The platen on my Remington Portable no.1 was pitted and hard and not very good. I tried scrubbing it with Cif kitchen cleaner, which worked a little bit in making the rubber more grippy, but the typing was LOUD. So I sent off for some heat-shrink tubing. This stuff was 35mm diameter unshrunk, and about £3.50 f0r half a metre, enough for two platens. Or a mistake and a retry. My platen was a slim 26mm in diameter after my scrubbing – I didn’t measure it before the scrub but the difference was unlikely to be measureable with the calipers I have anyway. I spent about 15 minutes this morning with a hairdryer on full-blast with a test-strip of the tubing on a rolling pin – to absolutely no effect whatsoever. Not having a heat-gun, and not wanting to buy one specially for this job, I put the electric grill on my oven on high and shoved the rolling pin under. Bingo! Shrunk before my very eyes. The rubber, not the rolling pin. Almost in a fever of excitement (really) I prepared the platen – ie, take it out of the machine, and shove it inside the tubing. The shrinking process was really quite simple, but you need to have a pair of oven gloves. I shrank the line-space end first because I had not taken off the metal whatsit doodah – no need, because it all comes out very easily. I lined up the end of the tubing with about a centimetre spare on the end, and turned the platen under the grill. I expect you could barbecue your platen as well. There was almost no smell of shrinking tubing. In fact the smell was less than that you get with cooking Fimo modelling clay. Excellent. Still, I had the windows open anyway.
After trimming with a Stanley knife, I put the platen on a baking tray and gently rolled the platen on that under the heat, taking it out every 30 seconds or so to check the progress. There was a moment of dodgy-looking unevenness going on in the centre of the platen, but it all smoothed out. Like magic!

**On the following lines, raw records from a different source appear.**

Lemma subscribe_seen topic h options st :
  b_seenDedupIds (subscribe topic h options st).2 = b_seenDedupIds st.
Proof.
  assert (Ha : ∀ qr s, b_seenDedupIds (attach h qr s) = b_seenDedupIds s).
  { intros. unfold attach. case_match; [|done]. by rewrite pump_seen. }
  assert (Hr : ∀ qr l s, b_seenDedupIds (foldl (replay_one qr) s l) = b_seenDedupIds s).
  { intros qr. induction l as [|m l IH]; intros s; [done|]. simpl. rewrite IH.
    unfold replay_one. destruct (b_qheap s !! qr); [|done]. by destruct (matches _ _). }
  assert (He : ∀ id s, b_seenDedupIds (ensure_queue topic id options s).2 = b_seenDedupIds s).
  { intros. unfold ensure_queue. case_match; [done|]. simpl. case_match; [by rewrite Hr|done]. }
  unfold subscribe. destruct (so_subscriberId options) as [id|].
  - specialize (He id st). destruct (ensure_queue _ _ _ _). simpl in *. by rewrite Ha.
  - set (st1 := with_seq _ st). specialize (He ("sub-" +:+ pretty (b_seq st1)) st1).
    destruct (ensure_queue _ _ _ _). simpl in *. by rewrite Ha, He.
Qed.

Lemma exec_seen op st : seen_grows st (exec op st).
Proof.
  unfold seen_grows. destruct op as [| |sub|i|i r|i| |i|]; simpl; try done.
  - rewrite publish_seen. set_solver.
  - by rewrite subscribe_seen.
  - unfold unsubscribe. case_match; [|done]. by rewrite pump_seen.
  - apply guarded_seen.
  - apply guarded_seen.
  - unfold handler_throws. repeat case_match; try done. apply guarded_seen.
  - unfold run_microtask. by case_match.
  - unfold fire_timer. destruct (b_timers st !! i) as [[d [qr m|qr m]]|]; [| |done]; simpl.
    + unfold expire. repeat case_match; simpl; rewrite ?publish_seen; simpl; try done; set_solver.
    + unfold unpark. case_match; [|done]. by rewrite pump_seen.
Qed.

Lemma run_seen ops st : seen_grows st (run ops st).
Proof.
  unfold seen_grows. revert st. induction ops as [|op ops IH]; intros st; [done|]. simpl.
  etrans; [apply exec_seen|apply IH].
Qed.

(** C11: producer deduplication.  Once a message with a dedup id was published, every
    later publish with that id, to any topic and after any operations (dispose
    included), changes nothing. *)
Theorem dedup_once (st : Bus) (ops : list BusOp) (d : string)
    topic body rk options topic' body' rk' options' :
  po_dedupId options = Some d → po_dedupId options' = Some d →
  let st' := run ops (publish topic body rk options st) in
  publish topic' body' rk' options' st' = st'.
Proof.
  intros Hd Hd' st'. apply publish_repeat. exists d. split; [done|].
  apply (run_seen ops). rewrite publish_seen, Hd. set_solver.
Qed.

Definition dedup_options (d : string) : PublishOptions := {|
  po_priority := None; po_groupId := None; po_dedupId := Some d; po_replyTo := None;
  po_correlationId := None; po_ttlMs := None; po_headers := None |}.

Lemma dedup_once_witness :
  let st' := run [OpDispose] (publish "t" "a" None (dedup_options "k") demo_bus) in
  publish "t" "b" None (dedup_options "k") st' = st'.
Proof.
  apply (dedup_once demo_bus [OpDispose] "k" "t" "a" None (dedup_options "k") "t" "b" None
    (dedup_options "k")); reflexivity.
Defined.

(** ** Crash redelivery *)

(** The first message the pump hands out. *)
Lemma pumpQ_first fuel h q m c q1 bm :
  bq_consumers q ≠ [] → bq_pending q ≠ [] → pickDelivery h q = (Some (m, c), q1) →
  h !! m = Some bm → ∃ ds, (pumpQ (S fuel) h q).2 = (m, c, wrap (bump bm)) :: ds.
Proof.
  intros Hc Hp Hpick Hm. rewrite pumpQ_S, Hpick, Hm.
  destruct (bq_pending q); [done|]. destruct (bq_consumers q); [done|].
  destruct (pumpQ fuel _ _) as [[h' q'] ds]. by exists ds.
Qed.

(** When the head of [pending] has maximal priority and some consumer may take it,
    it is what a plain queue hands out. *)
Lemma pickDelivery_head h q m ms :
  bq_pending q = m :: ms → (∀ m', m' ∈ ms → (prio h m' ≤ prio h m)%Z) →
  qc_partitionByGroup (bq_cfg q) = false →
  (if qc_singleActiveConsumer (bq_cfg q) then bq_inflight q = [] ∧ bq_consumers q ≠ []
   else ∃ c, c ∈ bq_consumers q ∧ c ∉ busy q) →
  ∃ c q1, pickDelivery h q = (Some (m, c), q1) ∧ c ∈ bq_consumers q.
Proof.
  intros Hp Hmax Hpart Hfree. unfold pickDelivery. rewrite Hpart.
  assert (Hnext : ∃ c r, nextConsumer q = (Some c, set_rr r q) ∧ c ∈ bq_consumers q).
  { unfold nextConsumer. destruct (bq_consumers q) as [|c0 cs] eqn:Hcs.
    { destruct (qc_singleActiveConsumer _); [by destruct Hfree|].
      destruct Hfree as (c & Hc & _). by apply elem_of_nil in Hc. }
    destruct (qc_singleActiveConsumer _).
    - destruct Hfree as [-> _]. exists c0, (bq_rr q). split; [by destruct q|left].
    - destruct Hfree as (c & Hc & Hb).
      pose proof (scanFree_turn (c0 :: cs) (busy q) ltac:(done) (bq_rr q)) as Hs.
      destruct (scanFree _ _ _ _) as [[c1|] r]; [|by apply Hs in Hc].
      exists c1, r. naive_solver. }
  destruct Hnext as (c & r & -> & Hc).
  pose proof (nextPending_spec h (set_rr r q)) as Hs.
  destruct (nextPending h (set_rr r q)) as [[m1|] q1].
  - destruct Hs as (b & (mb & Hb & _ & Hfirst) & Hm1 & _). simpl in *. rewrite Hm1 in Hb.
    simplify_eq. exists c, q1. split; [|done]. repeat f_equal.
    destruct b as [|b]; [rewrite Hp in Hm1; by simplify_eq/=|].
    specialize (Hfirst 0 m ltac:(lia)). rewrite Hp in Hfirst, Hm1. simpl in *.
    specialize (Hfirst eq_refl). apply list_elem_of_lookup_2, Hmax in Hm1. lia.
  - destruct Hs as [Hs _]. simpl in Hs. by rewrite Hp in Hs.
Qed.

(** The queue of a consumer that drops while holding [m]. *)
Lemma detach_holder q m h :
  NoDup (queue_places q) → NoDup (busy q) → (m, h) ∈ bq_inflight q →
  detach h q = set_pending (m :: bq_pending q)
    (set_inflight (filter (λ e, e.2 ≠ h) (bq_inflight q))
       (set_consumers (splice_first h (bq_consumers q)) q)).
Proof.
  intros Hnd Hb Hin. rewrite (detach_spec _ _ (queue_places_inflight_nodup _ Hnd)).
  f_equal. apply list_elem_of_split in Hin as (l1 & l2 & Hl). unfold busy in Hb. rewrite Hl in Hb |- *.
  rewrite fmap_app in Hb. simpl in Hb. apply NoDup_app in Hb as (_ & Hd & Hb2).
  apply NoDup_cons in Hb2 as [Hn2 _].
  assert (Hnil : ∀ l : list (MsgRef * AckHandler), h ∉ l.*2 → filter (λ e, e.2 = h) l = []).
  { induction l as [|e l IH]; [done|]. simpl. rewrite not_elem_of_cons. intros [? ?].
    rewrite filter_cons_False by naive_solver. by apply IH. }
  rewrite filter_app, filter_cons_True by done.
  rewrite (Hnil l1), (Hnil l2); [done|done|]. intros H1. apply (Hd _ H1). set_solver.
Qed.

(** C15: crash recovery.  When a consumer unsubscribes while holding a message, and
    another consumer is attached and may take one (it is free, or the queue is
    single-active), the message is handed to a surviving consumer at once, with its
    delivery count increased, provided no waiting message has a higher priority. *)
Theorem crash_redelivers (st : Bus) (qr : QRef) (q : BusQueue) (m : MsgRef) (h c : AckHandler) :
  reachable st → b_qheap st !! qr = Some q → qc_partitionByGroup (bq_cfg q) = false →
  (m, h) ∈ bq_inflight q → h ∉ splice_first h (bq_consumers q) →
  c ∈ bq_consumers q → c ≠ h → (qc_singleActiveConsumer (bq_cfg q) = true ∨ c ∉ busy q) →
  (∀ m', m' ∈ bq_pending q → (prio (b_heap st) m' ≤ prio (b_heap st) m)%Z) →
  let st' := unsubscribe {| sub_queue := qr; sub_handler := h |} st in
  ∃ q' c', b_qheap st' !! qr = Some q' ∧ (m, c') ∈ bq_inflight q' ∧ c' ≠ h ∧
    delivery_count st' m = (delivery_count st m + 1)%Z.
Proof.
  intros Hst Hq Hpart Hin Honce Hc Hne Hfree Hmax. pose proof (reachable_wf _ Hst) as Hwf.
  pose proof (wf_queue_ok st Hwf qr q Hq) as Hok. pose proof Hok as [Hpre Hatt Hsin _].
  pose proof (wf_queue_nodup st Hwf qr q Hq) as Hnd. pose proof (wf_queue_alloc st Hwf qr q Hq) as Ha.
  assert (Hlt : m < length (b_heap st)).
  { apply Ha, elem_of_app. right. apply list_elem_of_fmap. by exists (m, h). }
  destruct (lookup_lt_is_Some_2 _ _ Hlt) as [bm Hm].
  pose proof (detach_holder q m h Hnd Hpre Hin) as Hd.
  set (q0 := detach h q) in *.
  destruct (pickDelivery_head (b_heap st) q0 m (bq_pending q)) as (c' & q1 & Hpick & Hc').
  { by rewrite Hd. } { done. } { by rewrite Hd. }
  { rewrite Hd. simpl. destruct (qc_singleActiveConsumer (bq_cfg q)) eqn:Hs.
    - specialize (Hsin eq_refl Hpart). destruct (bq_inflight q) as [|[m0 h0] [|? ?]]; simpl in *; [set_solver| |lia].
      apply list_elem_of_singleton in Hin. injection Hin as <- <-. rewrite filter_cons_False by naive_solver.
      split; [done|]. intros E. assert (c ∈ splice_first h (bq_consumers q)) as H0
        by by apply elem_of_splice_first_ne. rewrite E in H0. by apply elem_of_nil in H0.
    - exists c. split; [by apply elem_of_splice_first_ne|]. destruct Hfree as [|Hfree]; [done|].
      intros (e & -> & [_ He]%list_elem_of_filter)%list_elem_of_fmap. apply Hfree.
      apply list_elem_of_fmap. by exists e. }
  simpl. unfold unsubscribe. simpl. rewrite Hq. fold q0. unfold pump. simpl.
  rewrite list_lookup_insert_eq by (by eapply lookup_lt_Some).
  assert (Hpend : bq_pending q0 = m :: bq_pending q) by (by rewrite Hd).
  pose proof (pumpQ_spec (length (bq_pending q0)) (b_heap st) q0) as Hs.
  destruct (pumpQ_first (length (bq_pending q)) (b_heap st) q0 m c' q1 bm) as [ds Hds];
    [by intros E; rewrite E in Hc'; apply elem_of_nil in Hc'|by rewrite Hpend|done|done|].
  rewrite Hpend in *. simpl length in *. destruct (pumpQ _ _ _) as [[h' q'] ds'].
  simpl in Hds. subst ds'. destruct Hs as [[_ _ _ _ _ Hb _ Hi _] _].
  { by apply detach_ok. } { unfold q0. by rewrite detach_places. }
  { unfold q0. by rewrite detach_places. }
  exists q', c'. simpl. rewrite list_insert_insert_eq, list_lookup_insert_eq by (by eapply lookup_lt_Some).
  split; [done|]. split; [rewrite Hi; set_solver|].
  split; [intros Heq; apply Honce; by rewrite Hd, Heq in Hc'|].
  destruct (Hb m c' (wrap (bump bm)) ltac:(left)) as (bm' & Hm' & Hh' & _).
  unfold delivery_count. simpl. rewrite Hh', Hm'. simpl. lia.
Qed.

(** Consumer 1 holds "a", consumer 2 is free. *)
Definition crash_bus : Bus :=
  run [OpSubscribe "t" 1 (sub_options "w" true 3); OpSubscribe "t" 2 (sub_options "w" true 3);
       OpPublish "t" "a" None no_publish_options; OpMicrotask] new_InMemoryBus.

Definition crash_queue : BusQueue := default (new_BusQueue (demo_cfg false false)) (b_qheap crash_bus !! 0).

Lemma crash_redelivers_witness :
  ∃ q' c', b_qheap (unsubscribe {| sub_queue := 0; sub_handler := 1 |} crash_bus) !! 0 = Some q' ∧
    (0, c') ∈ bq_inflight q' ∧ c' ≠ 1 ∧
    delivery_count (unsubscribe {| sub_queue := 0; sub_handler := 1 |} crash_bus) 0 =
    (delivery_count crash_bus 0 + 1)%Z.
Proof.
  apply (crash_redelivers crash_bus 0 crash_queue 0 1 2).
  - apply run_reachable, reachable_init.
  - vm_compute. reflexivity.
  - reflexivity.
  - by_compute.
  - by_compute.
  - by_compute.
  - lia.
  - right. by_compute.
  - intros m' Hm'. vm_compute in Hm'. by apply elem_of_nil in Hm'.
Defined.

(** ** Dead-lettering *)

(** Operations by which the handler of delivery [i] gives the message up for good:
    nack without requeue, or a nack with requeue or a throw on the last attempt. *)
Definition gives_up (i : nat) (d : Delivery) (max count : Z) (op : BusOp) : Prop :=
  op = OpNack i false ∨
  ((max ≤ count)%Z ∧ (op = OpNack i true ∨ (op = OpThrow i ∧ dl_settled d = false))).

Lemma gives_up_exec i d q st op :
  b_deliveries st !! i = Some d → dl_started d = true → b_qheap st !! dl_queue d = Some q →
  map_get (bq_inflight q) (dl_msg d) = Some (dl_consumer d) →
  gives_up i d (qc_maxDeliveries (bq_cfg q)) (delivery_count st (dl_msg d)) op →
  exec op st =
  let q1 := set_inflight (map_delete (bq_inflight q) (dl_msg d)) q in
  let st1 := with_queue (dl_queue d) q1 (with_delivery i (mark_settled d) st) in
  pump (dl_queue d) (deadLetter (dl_queue d) (dl_msg d) st1).
Proof.
  intros Hd Hs Hq Hg Hop. unfold delivery_count in Hop.
  assert (Hgu : ∀ r, r = RDead ∨ (r = RRequeue ∧
      (qc_maxDeliveries (bq_cfg q) ≤ delivery_count st (dl_msg d))%Z) →
    guarded i r st = let q1 := set_inflight (map_delete (bq_inflight q) (dl_msg d)) q in
      let st1 := with_queue (dl_queue d) q1 (with_delivery i (mark_settled d) st) in
      pump (dl_queue d) (deadLetter (dl_queue d) (dl_msg d) st1)).
  { intros r Hr. unfold guarded. rewrite Hd, Hs. unfold settle. simpl. rewrite Hq, Hg.
    rewrite decide_True by done. destruct Hr as [-> |[-> Hmax]]; [done|].
    unfold delivery_count in Hmax. by rewrite decide_True. }
  destruct Hop as [-> |[Hmax [-> |[-> Hns]]]]; simpl.
  - apply Hgu. by left.
  - apply Hgu. by right.
  - unfold handler_throws. rewrite Hd, Hns. apply Hgu. by right.
Qed.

Getting the platen back in is pretty easy. The new diameter of the platen is 27.1mm or so. I thought it might end up being more, but no.
Right, it’s not perfect. One of the problems with this machine is the lack of cylinder scale and paper fingers. But by ‘eck, this little typewriter is looking and feeling and typing so much better than it was a week ago. An extremely satisfying little renovation project. I also touched up the chipped paint with model-maker’s enamel and a tiny brush. Put some Sugru on the broken paper release lever to save my fingers from nasty cuts, and also fitted in a tiny bit of felt to realign the Q typebar:
Ok, so that’s it, I think I’m just about there with this typewriter. The typing is noticeably less noisy now with the new platen covering, and I am not fearful for the typebars on that hard surface. The only slightly peeving thing is that the punctuation marks still puncture a bit. Too much. But you can’t have it all!